YOUR INSTRUCTIONS. Copy each line below that has "dquote".

Dataset excerpts
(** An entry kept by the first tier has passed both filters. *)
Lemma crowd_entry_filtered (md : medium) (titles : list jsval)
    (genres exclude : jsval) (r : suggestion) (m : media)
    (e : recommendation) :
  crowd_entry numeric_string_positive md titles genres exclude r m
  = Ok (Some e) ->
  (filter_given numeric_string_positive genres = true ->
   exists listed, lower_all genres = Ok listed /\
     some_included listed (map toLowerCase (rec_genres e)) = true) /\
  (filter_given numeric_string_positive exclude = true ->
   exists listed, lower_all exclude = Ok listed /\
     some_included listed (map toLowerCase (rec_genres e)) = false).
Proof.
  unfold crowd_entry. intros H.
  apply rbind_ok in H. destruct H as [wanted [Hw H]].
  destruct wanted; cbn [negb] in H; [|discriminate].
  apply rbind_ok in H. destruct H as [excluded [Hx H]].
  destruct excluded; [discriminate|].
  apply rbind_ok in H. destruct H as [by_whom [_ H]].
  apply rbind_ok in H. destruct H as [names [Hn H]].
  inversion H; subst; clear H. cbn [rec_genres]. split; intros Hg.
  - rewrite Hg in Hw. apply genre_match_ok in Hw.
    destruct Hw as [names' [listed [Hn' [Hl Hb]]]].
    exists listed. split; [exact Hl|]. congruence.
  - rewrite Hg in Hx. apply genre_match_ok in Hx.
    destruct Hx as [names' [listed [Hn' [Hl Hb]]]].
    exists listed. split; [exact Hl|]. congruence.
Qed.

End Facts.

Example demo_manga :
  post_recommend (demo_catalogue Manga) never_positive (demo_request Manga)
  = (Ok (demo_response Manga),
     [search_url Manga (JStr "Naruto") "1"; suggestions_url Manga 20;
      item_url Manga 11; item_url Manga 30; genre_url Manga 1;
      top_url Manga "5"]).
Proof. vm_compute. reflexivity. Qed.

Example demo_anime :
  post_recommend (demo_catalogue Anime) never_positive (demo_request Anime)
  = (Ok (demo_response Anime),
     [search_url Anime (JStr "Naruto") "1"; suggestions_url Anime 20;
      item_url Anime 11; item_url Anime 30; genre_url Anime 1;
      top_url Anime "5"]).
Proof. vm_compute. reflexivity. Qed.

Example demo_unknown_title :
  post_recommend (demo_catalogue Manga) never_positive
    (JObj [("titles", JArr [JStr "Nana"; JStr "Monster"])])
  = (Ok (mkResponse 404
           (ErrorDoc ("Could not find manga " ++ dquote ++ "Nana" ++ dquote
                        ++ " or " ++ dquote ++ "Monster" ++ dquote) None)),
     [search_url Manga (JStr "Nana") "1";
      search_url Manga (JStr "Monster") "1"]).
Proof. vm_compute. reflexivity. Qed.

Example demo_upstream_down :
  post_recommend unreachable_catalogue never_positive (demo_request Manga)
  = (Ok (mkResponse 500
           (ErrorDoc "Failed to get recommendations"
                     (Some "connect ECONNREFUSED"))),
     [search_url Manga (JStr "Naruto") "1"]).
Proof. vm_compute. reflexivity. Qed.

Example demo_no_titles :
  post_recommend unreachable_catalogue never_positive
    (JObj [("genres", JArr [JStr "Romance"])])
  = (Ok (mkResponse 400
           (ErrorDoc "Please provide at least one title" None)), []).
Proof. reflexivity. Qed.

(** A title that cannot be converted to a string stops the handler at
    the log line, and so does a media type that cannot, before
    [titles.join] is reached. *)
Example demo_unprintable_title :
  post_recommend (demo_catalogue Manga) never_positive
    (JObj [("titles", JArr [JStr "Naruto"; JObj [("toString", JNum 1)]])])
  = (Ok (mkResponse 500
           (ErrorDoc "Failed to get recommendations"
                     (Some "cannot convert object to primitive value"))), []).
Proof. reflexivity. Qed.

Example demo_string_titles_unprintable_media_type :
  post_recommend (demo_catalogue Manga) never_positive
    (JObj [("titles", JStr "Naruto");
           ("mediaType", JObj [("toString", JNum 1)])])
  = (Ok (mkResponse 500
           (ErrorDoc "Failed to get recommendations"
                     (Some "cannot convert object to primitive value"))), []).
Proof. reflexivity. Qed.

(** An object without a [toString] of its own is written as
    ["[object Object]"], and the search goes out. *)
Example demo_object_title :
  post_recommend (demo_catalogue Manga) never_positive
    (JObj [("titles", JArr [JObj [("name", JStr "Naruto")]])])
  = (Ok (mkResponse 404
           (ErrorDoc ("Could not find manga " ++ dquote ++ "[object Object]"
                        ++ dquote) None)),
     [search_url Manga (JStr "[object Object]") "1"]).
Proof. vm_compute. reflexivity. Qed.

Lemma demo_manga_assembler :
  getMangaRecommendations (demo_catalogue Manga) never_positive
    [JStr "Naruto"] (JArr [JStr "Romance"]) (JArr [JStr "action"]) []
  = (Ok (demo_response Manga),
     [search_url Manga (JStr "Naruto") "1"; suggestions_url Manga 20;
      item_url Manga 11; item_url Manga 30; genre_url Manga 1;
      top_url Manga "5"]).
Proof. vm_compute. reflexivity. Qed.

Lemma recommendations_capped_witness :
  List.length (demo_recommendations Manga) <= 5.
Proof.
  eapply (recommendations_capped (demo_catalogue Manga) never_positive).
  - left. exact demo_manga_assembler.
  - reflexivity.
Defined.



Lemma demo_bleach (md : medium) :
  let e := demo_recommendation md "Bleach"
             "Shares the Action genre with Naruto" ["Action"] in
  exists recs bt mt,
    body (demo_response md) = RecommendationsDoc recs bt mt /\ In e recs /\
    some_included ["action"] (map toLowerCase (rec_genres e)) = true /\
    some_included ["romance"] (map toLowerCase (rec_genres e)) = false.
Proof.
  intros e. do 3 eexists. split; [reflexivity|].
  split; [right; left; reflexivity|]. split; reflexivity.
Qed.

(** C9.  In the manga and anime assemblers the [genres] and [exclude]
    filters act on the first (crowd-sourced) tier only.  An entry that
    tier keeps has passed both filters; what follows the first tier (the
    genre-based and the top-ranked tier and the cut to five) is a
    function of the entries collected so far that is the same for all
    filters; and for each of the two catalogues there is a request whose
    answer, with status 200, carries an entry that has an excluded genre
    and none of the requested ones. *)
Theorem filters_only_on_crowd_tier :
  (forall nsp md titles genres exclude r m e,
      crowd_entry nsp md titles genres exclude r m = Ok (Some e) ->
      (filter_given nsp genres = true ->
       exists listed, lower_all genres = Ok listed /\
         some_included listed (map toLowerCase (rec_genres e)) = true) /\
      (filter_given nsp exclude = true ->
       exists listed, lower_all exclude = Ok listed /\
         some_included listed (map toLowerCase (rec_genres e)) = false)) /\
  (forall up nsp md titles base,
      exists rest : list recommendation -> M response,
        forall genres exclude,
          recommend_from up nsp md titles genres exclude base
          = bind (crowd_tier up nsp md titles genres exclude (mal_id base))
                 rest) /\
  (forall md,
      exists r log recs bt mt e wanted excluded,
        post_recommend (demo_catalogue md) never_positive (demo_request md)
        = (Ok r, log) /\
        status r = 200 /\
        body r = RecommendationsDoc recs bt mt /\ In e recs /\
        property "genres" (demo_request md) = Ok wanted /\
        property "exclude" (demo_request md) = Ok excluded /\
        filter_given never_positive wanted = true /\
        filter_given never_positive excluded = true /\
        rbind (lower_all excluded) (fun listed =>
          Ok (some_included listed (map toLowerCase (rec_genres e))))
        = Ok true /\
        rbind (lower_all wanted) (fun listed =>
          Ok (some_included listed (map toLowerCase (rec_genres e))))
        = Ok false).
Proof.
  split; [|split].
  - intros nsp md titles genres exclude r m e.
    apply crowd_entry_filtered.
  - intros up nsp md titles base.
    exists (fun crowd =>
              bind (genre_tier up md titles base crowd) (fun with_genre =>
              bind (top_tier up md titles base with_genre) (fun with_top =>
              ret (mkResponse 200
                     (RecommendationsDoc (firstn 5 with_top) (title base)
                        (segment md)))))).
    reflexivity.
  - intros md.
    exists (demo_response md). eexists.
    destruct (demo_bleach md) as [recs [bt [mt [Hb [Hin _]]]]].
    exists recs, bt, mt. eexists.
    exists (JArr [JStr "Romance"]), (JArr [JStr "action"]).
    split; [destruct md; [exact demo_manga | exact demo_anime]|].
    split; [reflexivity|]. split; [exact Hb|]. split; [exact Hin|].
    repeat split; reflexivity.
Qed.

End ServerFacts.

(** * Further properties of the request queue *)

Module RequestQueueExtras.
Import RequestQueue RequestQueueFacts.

EXERCISE OUTPUT.
           (ErrorDoc ("Could not find manga " ++ dquote ++ "Nana" ++ dquote
                        ++ " or " ++ dquote ++ "Monster" ++ dquote) None)),
           (ErrorDoc ("Could not find manga " ++ dquote ++ "[object Object]"
                        ++ dquote) None)),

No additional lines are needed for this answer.